Value your marriage

She makes coverings for her bed… Proverbs 31:22

I hate a messy bedroom, don’t you?  For me it probably dates back to when I was 16 years of age.  I was engaged to a boy of 18 and his mother had lent me a book about looking after the marital home.  I know we were very young in those days but there had been a good reason.  He was dying of cancer and being his fiance meant I was allowed into the hospital to visit him at any time.  So his and my parents consented to our engagement. I was probably too young to realise at the time that we would never marry but I did read the book and took seriously what was written and still apply many of those things today.

I love our bedroom to look inviting and not messy.  For sometime I was tiring of the way it looked and wanted to dress it up somewhat. I’d found some great bed coverings and stored them away in hiding.  And then one day my eldest daughter helped me measure and shop for new curtains and then we hung them and made up the bed together. I couldn’t wait for Graham to get home that night to see our new look bedroom. It looked like something from one of those beautiful B&B places and I was thrilled with the result.  So was he as he had no idea of the surprise I’d planned for him and he’d been thinking our room looked small and tired but hadn’t said anything – he hadn’t wanted to upset me.  The new colours and decor now make the room look fresh and larger somehow.  He certainly made sure I knew he appreciated how much I cared about the room that cemented our marriage.  Graham’s always been good like that – he makes sure I know his appreciation and love for me.

Many years ago I saw the bedroom of a couple I knew and it was cluttered with mess – clothing, newspapers, books and all sorts of things everywhere, even on the bed.  I remember thinking what they would have to go through just to climb into bed each night.  What would happen to the spontaneity of love-making in that household?  Perhaps it never happened. I knew this wasn’t a once-only situation but something that was constant in their household.  I don’t believe for a moment that this was the only problem in their marriage and the cause for their breakdown later on in years but I do feel that perhaps their bedroom wasn’t valued by either of them and this wouldn’t have helped their situation. Somehow I feel that the care taken in a marital bedroom spills over to the care taken in that marriage and both husband and wife benefit from that effort.  What do you think?

I firmly believe it is the wife’s role to make the home a place the husband wants to come home to daily.  We hear so much of marital problems, husbands staying at work long hours or other things interfering with their marriage. I’ve always wanted to make sure that Graham loves coming home and I know he does – he’s told me often. I know it is true many women work away from home today and the housework might be lacking, but the bedroom should still be their private domain and one that is always inviting.  If the husband is one that is home more then perhaps this is something he could be caring for.  The bedroom of a married couple is one that should be sanctified, set apart, kept special and always inviting.  After all it is within the walls of this room that marriages are nurtured and celebrated and it should be in an environment that is pleasing.
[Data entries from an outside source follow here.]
(** When no child disturbs the objects Drive holds, the objects a child
    leaves are still there after the last child. *)
Lemma completions_keep_objects n order tasks :
  (forall k task w, tasks !! k = Some task -> keeps_objects w (snd (task w))) ->
  forall st w k r,
    (k, r) ∈ completions order tasks w ->
    exists (task : M A) w0,
      tasks !! k = Some task /\ fst (task w0) = r /\
      keeps_objects (snd (task w0)) (snd (run_children n order tasks st w)).
Proof.
  intros Hkeep.
  assert (Hall : forall order st w,
             keeps_objects w (snd (run_children n order tasks st w))).
  { intros order'. induction order' as [|k rest IH]; intros st w; simpl.
    - apply keeps_objects_refl.
    - destruct (tasks !! k) as [task|] eqn:Hk; [|apply IH].
      destruct (task w) as [r w'] eqn:Hrun.
      eapply keeps_objects_trans; [|apply IH].
      pose proof (Hkeep k task w Hk) as Hw. rewrite Hrun in Hw. exact Hw. }
  induction order as [|k' rest IH]; intros st w k r; simpl.
  - intros Hin. apply elem_of_nil in Hin. contradiction.
  - destruct (tasks !! k') as [task|] eqn:Hk'; [|apply IH].
    destruct (task w) as [r' w'] eqn:Hrun. intros Hin.
    apply elem_of_cons in Hin as [[= -> ->]|Hin]; [|eapply IH; exact Hin].
    exists task, w. rewrite Hrun. split; [exact Hk'|]. split; [reflexivity|].
    apply Hall.
Qed.

Lemma gather_world sched tasks w :
  tasks <> [] ->
  snd (gather sched tasks w)
  = snd (run_children (length tasks) (completion_order (length tasks) sched) tasks
                      (gather_init (length tasks)) w).
Proof.
  intros Hne. destruct tasks as [|task tasks]; [contradiction|].
  unfold gather.
  destruct (run_children (length (task :: tasks))
              (completion_order (length (task :: tasks)) sched) (task :: tasks)
              (gather_init (length (task :: tasks))) w) as [st w'].
  reflexivity.
Qed.

End GatherWorld.

(** X3. When Drive never reuses an identifier and the uploads of a request all
    succeed, then for every page [i] (0-based) the link at position [i]
    names an object that Drive holds once the uploads are over, and that
    object is called "page{i+1}.png", holds the image of page [i], and is
    readable by anyone, in whatever order the uploads finished. *)
Theorem links_name_the_objects_of_their_pages env image_bytes_list sched w image_urls :
  fresh_ids env ->
  fst (gather sched (upload_tasks env image_bytes_list) w) = Ok image_urls ->
  forall i image_bytes,
    image_bytes_list !! i = Some image_bytes ->
    exists file_id,
      image_urls !! i = Some ("https://drive.google.com/uc?id=" +:+ file_id) /\
      files (snd (gather sched (upload_tasks env image_bytes_list) w)) !! file_id
        = Some {| name := "page" +:+ pretty (i + 1)%nat +:+ ".png";
                  parents := [GDRIVE_FOLDER_ID env];
                  mimeType := "image/png"; media := image_bytes;
                  anyone_reader := true |}.
Proof.
  intros Hfresh Hok i image_bytes Hi.
  assert (Htask : upload_tasks env image_bytes_list !! i
                  = Some (upload_image_to_gdrive env image_bytes (page_filename i))).
  { unfold upload_tasks. rewrite list_lookup_imap, Hi. reflexivity. }
  assert (Hne : upload_tasks env image_bytes_list <> []).
  { intros Hnil. rewrite Hnil, lookup_nil in Htask. discriminate. }
  destruct (gather_by_index _ _ _ _ Hok) as [Hlen Hidx].
  destruct (lookup_lt_is_Some_2 image_urls i) as [link Hlink].
  { rewrite Hlen. apply lookup_lt_is_Some. eexists; exact Htask. }
  pose proof (proj1 (Hidx i link) Hlink) as Hin.
  apply (completions_keep_objects (length (upload_tasks env image_bytes_list)))
    with (st := gather_init (length (upload_tasks env image_bytes_list)))
    in Hin as (task & w0 & Htask' & Hres & Hkeep).
  - rewrite Htask in Htask'. injection Htask' as [= <-].
    apply upload_Ok_inv in Hres as (file_id & _ & -> & Hfile).
    exists file_id. split; [exact Hlink|].
    rewrite (gather_world _ _ _ Hne). apply Hkeep, Hfile.
  - intros k task w1 Hk. unfold upload_tasks in Hk. rewrite list_lookup_imap in Hk.
    destruct (image_bytes_list !! k) as [image|]; [|discriminate].
    injection Hk as [= <-]. apply upload_keeps_objects, Hfresh.
Qed.

Lemma links_name_the_objects_of_their_pages_witness :
  exists file_id,
    ["https://drive.google.com/uc?id=1"; "https://drive.google.com/uc?id=0"] !! 1%nat
      = Some ("https://drive.google.com/uc?id=" +:+ file_id) /\
    files (snd (gather [1; 0]%nat
                  (upload_tasks
                     (Sample.env (Sample.response 200 "application/pdf" Sample.pdf)
                                 (Sample.document 2) None)
                     [Sample.page 0; Sample.page 1])
                  initial_world)) !! file_id
      = Some {| name := "page" +:+ pretty (1 + 1)%nat +:+ ".png";
                parents := [GDRIVE_FOLDER_ID
                              (Sample.env (Sample.response 200 "application/pdf" Sample.pdf)
                                          (Sample.document 2) None)];
                mimeType := "image/png"; media := Sample.page 1;
                anyone_reader := true |}.
Proof.
  apply (links_name_the_objects_of_their_pages
           (Sample.env (Sample.response 200 "application/pdf" Sample.pdf)
                       (Sample.document 2) None)
           [Sample.page 0; Sample.page 1] [1; 0]%nat initial_world
           ["https://drive.google.com/uc?id=1"; "https://drive.google.com/uc?id=0"]).
  - intros w filename content file_id [= <-].
    apply not_elem_of_dom, is_fresh.
  - vm_compute. reflexivity.
  - reflexivity.
Defined.

(** * Further properties of the pipeline *)

(** ** The fetch step, outcome by outcome *)

Lemma download_pdf_body_get_fails env url w e :
  http_get env url = Raise e ->
  download_pdf_body env url w = (Raise e, emit (EvGet url) w).
Proof.
  intros Hget. unfold download_pdf_body, bind, call. rewrite Hget. reflexivity.
Qed.

(** What [download_pdf] does for an answered GET, check by check. *)
Lemma download_pdf_cases env url w response :
  http_get env url = Ok response ->
  (status response <> 200 /\
   download_pdf env url w
   = (Raise (unexpected
               (HTTPException 400
                  ("Failed to download PDF. Status code: " +:+ pretty (status response))
                  None)),
      emit (EvGet url) w)) \/
  (status response = 200 /\
   contains "pdf" (lower (headers_get (headers response) "Content-Type" "")) = false /\
   download_pdf env url w
   = (Raise (unexpected
               (HTTPException 400
                  ("URL does not point to a PDF file. Content-Type: "
                   +:+ headers_get (headers response) "Content-Type" "") None)),
      emit (EvGet url) w)) \/
  (status response = 200 /\
   contains "pdf" (lower (headers_get (headers response) "Content-Type" "")) = true /\
   download_pdf env url w
   = match read response with
     | Ok pdf_bytes =>
         if (len pdf_bytes >? MAX_PDF_SIZE)%Z
         then (Raise (unexpected (HTTPException 400 "PDF file is too large." None)),
               emit EvRead (emit (EvGet url) w))
         else (Ok pdf_bytes, emit EvRead (emit (EvGet url) w))
     | Raise e => download_pdf_handler e (emit EvRead (emit (EvGet url) w))
     end).
Proof.
  intros Hget. destruct (Z.eq_dec (status response) 200) as [Hst|Hst].
  - destruct (contains "pdf" (lower (headers_get (headers response) "Content-Type" "")))
      eqn:Hct.
    + right. right. split; [exact Hst|]. split; [reflexivity|].
      unfold download_pdf, try_except.
      rewrite (download_pdf_body_read _ _ _ _ Hget Hst Hct).
      destruct (read response) as [pdf_bytes|e]; [|reflexivity].
      destruct (len pdf_bytes >? MAX_PDF_SIZE)%Z; reflexivity.
    + right. left. split; [exact Hst|]. split; [reflexivity|].
      apply download_pdf_wraps; [|reflexivity].
      apply (download_pdf_body_bad_content_type _ _ _ _ Hget Hst Hct).
  - left. split; [exact Hst|].
    apply download_pdf_wraps; [|reflexivity].
    apply (download_pdf_body_bad_status _ _ _ _ Hget Hst).
Qed.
As an Addendum I found a post on how to make your bedroom sexy with romantic decor. This advice isn’t just for young couples – it’s for everyone!

2 Responses to “Value your marriage”

  1. Trish Says:

    very interesting concept – I will have to try some of these ideas. I need to get the kids out of my bedroom now I got them out of my bed.

    My Little Drummer Boys

  2. Melodieann Whiteley Says:

    My husband and I both have hectic careers and yes, the house isn’t always as tidy as I would like. But our bedroom is always neat and tidy. The bed is always made, the clothes are put away. Even his computer desk, which occupies a corner of our room, is organized. I always wondered why we just naturally seem to end up in this room in the evenings. I’ll sit on the bed and read and he’ll be at the computer and we will talk about our day and whatever we are finding interesting enough to share with each other. When we tire of talking we’ll turn out the lights and just spend time together in our bed. This room is our sanctuary and the foundation of our bond. Kathie, you opened my eyes to something that I guess I knew instinctively. I will always be sure that no matter how tired I am, the bedroom is a place of warmth and welcome for my husband.